Bryana Berry is proud to be a millennial.
A program manager in the Center for Faculty Development and Diversity, she feels fortunate to be a part of the millennial generation and work among colleagues in the same demographic.
“Millennials are innovative, energetic, ambitious, entrepreneurial and filled with great ideas,” Berry said. “We sincerely value being part of an organization’s larger mission and working toward it. For me, I want to lead a fulfilled life as a millennial, both at work and outside of my job.”
On March 30, Berry was among four BWHers who offered their perspectives on living and working as a millennial – a person born between 1980 and 1996. The panel discussion, “Millennials in the Workplace: A Conversation with BWH’s Young Professionals,” was hosted by Human Resources, in partnership with the BWH Young Professionals, one of BWH’s three employee resource groups. The Young Professionals group provides professional development, networking opportunities and support for early-career staff.
Inside a packed room at One Brigham Circle, Berry was joined by fellow panelists Meghan Doherty, LICSW, an Inpatient Psychiatry social worker at BWFH; Emily Wilson, a project manager in the Center for Surgery and Public Health (CSPH); and Juan Herrera-Escobar, MD, a trauma surgery research fellow at CSPH.
Berry, Doherty and Wilson represented BWH’s employee resource groups – respectively, the Association of Multicultural Members of Partners, LGBT & Allies and Young Professionals – and Herrera-Escobar provided an early-career clinician’s perspective. The conversation was moderated by Amy Zydanowicz, career coach in Human Resources.
According to the Bureau of Labor Statistics, roughly 73 million people were born between 1980 and 1996, and they’re estimated to comprise nearly 75 percent of the workforce by 2030. The panelists explained while the term “millennial” often tends to carry a negative connotation, they agreed millennials bring fresh perspectives, the ability to multitask and the desire to work hard.

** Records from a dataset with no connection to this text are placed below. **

(** Lines 97-104: the remaining points. *)
Definition main_flush (env : Env) (pts : list PointStruct) : M unit :=
  match pts with
  | [] => ret tt
  | _ :: _ =>
      qdrant_request env (upsert_request pts);;;
      print ("Upserted remaining " +:+ pretty (length pts) +:+ " points.")
  end.

(** Lines 38-47: the collection is created anew; the result tells whether
    [main] goes on ([true]) or returns from the handler ([false]). *)
Definition main_create (env : Env) : M bool :=
  try_except
    (qdrant_request env (Recreate COLLECTION_NAME (mkVectorParams 768 COSINE));;;
     print ("Collection '" +:+ COLLECTION_NAME +:+ "' created.");;;
     ret true)
    (fun e =>
       print ("Could not create collection: " +:+ exn_str e);;;
       ret false).

Definition main (env : Env) : M unit :=
  part_lookup <- create_part_lookup env;;
  created <- main_create env;;
  if created : bool then
    pts <- main_loop env part_lookup (loinc_csv env) 0 [];;
    main_flush env pts
  else ret tt.

(** ** The process (lines 106-107): exit status of the interpreter *)

Definition exit_code {A} (r : result A) : nat :=
  match r with
  | Ok _ => 0
  | Raise _ => 1
  end.

Definition run (env : Env) (cs : gmap string Collection) : result unit * World :=
  main env (boot cs).

End Pipeline.

(** * Specification-level vocabulary *)

(** Columns [main] reads from a row of the primary table. *)
Definition LOINC_COLUMNS : list string :=
  ["COMPONENT"; "PROPERTY"; "TIME_ASPCT"; "SYSTEM"; "SCALE_TYP"; "METHOD_TYP";
   "LONG_COMMON_NAME"; "CLASS"; "LOINC_NUM"].

(** Columns [create_part_lookup] reads from a row of the part table. *)
Definition PART_COLUMNS : list string := ["PartName"; "PartNumber"].

Definition has_columns (cols : list string) (row : Row) : Prop :=
  Forall (fun k => is_Some (row !! k)) cols.

(** The cross-reference columns with the payload key each one is stored under. *)
Definition CROSS_REFERENCE_FIELDS : list (string * string) :=
  [("PROPERTY", "Property"); ("TIME_ASPCT", "Time"); ("SYSTEM", "System");
   ("SCALE_TYP", "Scale"); ("METHOD_TYP", "Method")].

(** The value a cross-reference column of a row resolves to. *)
Definition resolved (part_lookup : gmap string string) (row : Row)
    (field : string) : string :=
  dict_get part_lookup (row !!! field) (row !!! field).

(** The text sent for embedding and the payload of the point of a row that
    has all its columns. *)
Definition text_of (part_lookup : gmap string string) (row : Row) : string :=
  format_text (row !!! "LONG_COMMON_NAME") (row !!! "COMPONENT")
    (resolved part_lookup row "PROPERTY") (resolved part_lookup row "TIME_ASPCT")
    (resolved part_lookup row "SYSTEM") (resolved part_lookup row "SCALE_TYP")
    (resolved part_lookup row "METHOD_TYP") (row !!! "CLASS").

Definition payload_of (part_lookup : gmap string string) (row : Row)
  : gmap string string :=
  make_payload (row !!! "LONG_COMMON_NAME") (row !!! "LOINC_NUM")
    (row !!! "COMPONENT")
    (resolved part_lookup row "PROPERTY") (resolved part_lookup row "TIME_ASPCT")
    (resolved part_lookup row "SYSTEM") (resolved part_lookup row "SCALE_TYP")
    (resolved part_lookup row "METHOD_TYP").

(** The table [create_part_lookup] builds from rows that have both columns. *)
Definition part_table (rows : list Row) (init : gmap string string)
  : gmap string string :=
  foldl (fun acc row => <[row !!! "PartNumber" := row !!! "PartName"]> acc)
        init rows.

(** The columns [main] reads from a row before it asks for the embedding,
    in the order it reads them. *)
Definition PRE_EMBEDDING_COLUMNS : list string :=
  ["COMPONENT"; "PROPERTY"; "TIME_ASPCT"; "SYSTEM"; "SCALE_TYP"; "METHOD_TYP";
   "LONG_COMMON_NAME"; "CLASS"].

(** The first of the columns [cols] that [row] does not have. *)
Fixpoint first_missing (cols : list string) (row : Row) : option string :=
  match cols with
  | [] => None
  | k :: rest =>
      match row !! k with
      | None => Some k
      | Some _ => first_missing rest row
      end
  end.

(** The first missing column of the first row of [rows] that lacks one of
    the columns [cols]. *)
Fixpoint first_bad (cols : list string) (rows : list Row) : option string :=
  match rows with
  | [] => None
  | row :: rest =>
      match first_missing cols row with
      | Some k => Some k
      | None => first_bad cols rest
      end
  end.

Section Vocabulary.

Context {float : Type}.

Implicit Types (w : @World float) (env : @Env float) (row : Row)
  (part_lookup : gmap string string) (p : @PointStruct float)
  (pts : list (@PointStruct float)) (cs : gmap string (@Collection float))
  (reqs : list (@Request float)).

(** The world after one more request to the embedding service. *)
Definition embedded (text : string) w : @World float :=
  mkWorld (collections w) (qdrant_calls w) (acked w)
          (embed_requests w ++ [text]) (stdout w).

(** What the [k]-th call of [get_embedding] evaluates to: the subscript of
    the answer, or the exception of the service. *)
Definition embedding_of env (k : nat) (text : string) : result (@value float) :=
  match ollama_embed env k OLLAMA_MODEL text with
  | Ok response => response_getitem response "embedding"
  | Raise e => Raise e
  end.

(** The exception the [k]-th call of [get_embedding] ends with: the one of
    the service, and the [KeyError] of the subscript when the service
    answered. *)
Definition embed_exn env (k : nat) (text : string) : exn :=
  match ollama_embed env k OLLAMA_MODEL text with
  | Ok _ => KeyError "embedding"
  | Raise e => e
  end.

(** The value the point of the [k]-th request carries as its vector: what
    [get_embedding] returned, the empty list standing for nothing. *)
Definition expected_vector env (k : nat) (text : string) : @value float :=
  match embedding_of env k text with
  | Ok v => v
  | Raise _ => Floats []
  end.

(** The points a run builds from [rows], the first of them at position [i]
    of the enumeration and embedded by request number [k]. *)
Fixpoint expected_points env part_lookup (rows : list Row) (i k : nat)
  : list (@PointStruct float) :=
  match rows with
  | [] => []
  | row :: rest =>
      mkPoint (i + 1) (expected_vector env k (text_of part_lookup row))
              (payload_of part_lookup row)
      :: expected_points env part_lookup rest (S i) (S k)
  end.

Definition is_Ok {A} (r : result A) : Prop :=
  match r with Ok _ => True | Raise _ => False end.

Definition VECTORS_CONFIG : VectorParams := mkVectorParams 768 COSINE.

Definition fresh_collection : @Collection float :=
  mkCollection VECTORS_CONFIG ∅.

(** The collections after [recreate_collection]. *)
Definition recreated (cs : gmap string (@Collection float))
  : gmap string (@Collection float) :=
  <[COLLECTION_NAME := fresh_collection]> (delete COLLECTION_NAME cs).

“Millennials are making use of every moment we get. There’s a lot to learn from our generation by just watching us move through the world,” Berry said.
When discussing how their generation will influence the health care industry, specifically at the Brigham, the speakers discussed several attributes and values common among millennials – such as their familiarity with technology and sensitivity to issues around diversity and inclusion – that can improve patient care.
In addition, millennials often want to feel as though they are participating actively in the larger system, Doherty said.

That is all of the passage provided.